Steve: Então é melhor torcer pra que o seu jeito funcione, Danvers. - A olhou rapidamente.

A primeira missão conjunta quase acabou em desastre, mas também foi ali que nasceu o respeito. Ele, rígido como qualquer soldado.  Ela, um espirito livre. Diferentes em quase tudo. Exceto na vontade de proteger.

Cena II: Tensão e Confiança

Missão após missão, foram se aproximando. Entre provocações e provações, surgiram sorrisos. Em um acampamento improvisado no meio de uma floresta gelada da Europa, presos por uma tempestade de neve, o silêncio entre eles se tornou mais revelador que qualquer palavra.

Steve: Você não sabe parar quieta, não é?. - A olha indignado.

Carol:E você não sabe relaxar, Capitão dos anos 40. - Revirou os olhos.

Steve riu. Pela primeira vez, não com ironia. Mas com admiração.

Carol ergueu os olhos para ele, e naquele momento... havia mais do que faíscas entre eles. Havia calor. Cumplicidade. Algo que poderia virar amor, se o mundo não acabasse primeiro.

Cena III: Beijos entre Batalhas

O hangar ainda fumegava após o ataque. Partes da fuselagem estavam retorcidas, alarmes piscavam em vermelho, e o som do silêncio após o caos parecia ensurdecedor. Os dois caminhavam lado a lado, cobertos de fuligem, respiração pesada, adrenalina ainda pulsando nas veias.

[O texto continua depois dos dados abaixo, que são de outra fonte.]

(** * Booking availability of the Stelace marketplace

    A shallow embedding of [getAvailabilityPeriods] and
    [getAvailabilityDates] of [api/services/BookingService.js], and the
    properties of the availability specification proved (or refuted) on it.

    Conventions of the embedding.
    - Dates are the strings the JSDoc announces ([@param {String} startDate]).
      lodash compares them with the JavaScript operators [<] and [>], that is
      lexicographically by code unit; [String.compare] is that order on the
      ASCII strings dates are made of.  On ISO-8601 UTC strings of one format
      (what [toISOString] produces) it is the chronological order.
    - Quantities are integers ([Z]); the JavaScript numbers of the source are
      exact on integers below 2^53.
    - [maxQuantity] and [newBooking] are optional: [None] is [undefined].
      An absent [futureBookings] or [listingAvailabilities] is the empty list
      (the default values of the parameters).
    - Arrays are lists, indexed with stdpp's lookup; plain objects used as
      dictionaries are [gmap string _].
    - The moment library is not part of the repository: the one expression
      that uses it is a parameter of the range-mode function. *)

From Stdlib Require Import ZArith Ascii String List Bool Lia Permutation.
From Stdlib Require OrdersEx.
From stdpp Require Import gmap strings list sorting.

Haviam salvado centenas... mais uma vez.Steve se sentou num dos caixotes metálicos, tirando o capacete, deixando o escudo repousando ao seu lado.Carol, por outro lado, estava em pé, as mãos nos quadris, observando os destroços com raiva em seus olhos. Ela olhou para ele. Ele retribuiu o olhar.Ali, entre escombros e sobrevivência, algo mais silencioso, mais vulnerável, pairava entre eles. Algo que nenhuma missão, nenhum protocolo da S.H.I.E.L.D. podia explicar.

Steve: Você sempre enfrenta a morte assim? De peito aberto e sem medo algum? — Steve perguntou, a voz rouca.

Carol caminhou até ele devagar. O olhar firme.

Carol: E você sempre tenta resolver tudo com honra e fórmulas de combate?

Ele sorriu, cansado. 

Steve:É o que me mantém inteiro.

Carol:Sabe o que me mantém inteira, Steve?

Ela parou à frente dele, abaixou-se ligeiramente, segurou sua gola com as mãos ainda sujas e  completou:

Carol: Fazer o que ninguém espera. Só pra constar... eu também sei fazer planos. 

E, sem pedir licença,ou se quer prepara-lo para o ato, o beijou. Mas não foi um beijo impulsivo. Foi cheio de palavras não ditas , de medo, de atração contida, de promessas que ainda não sabiam nomear.

Steve permaneceu imóvel por um instante, como se estivesse tentando absorver tudo. Então, devagar, a mão dele tocou o rosto dela, e ele a puxou de volta, como se estivesse se agarrando ao único pedaço de mundo que ainda fazia sentido. O beijo se aprofundou. Não era apenas desejo, era sobrevivência, era escolha, era alívio.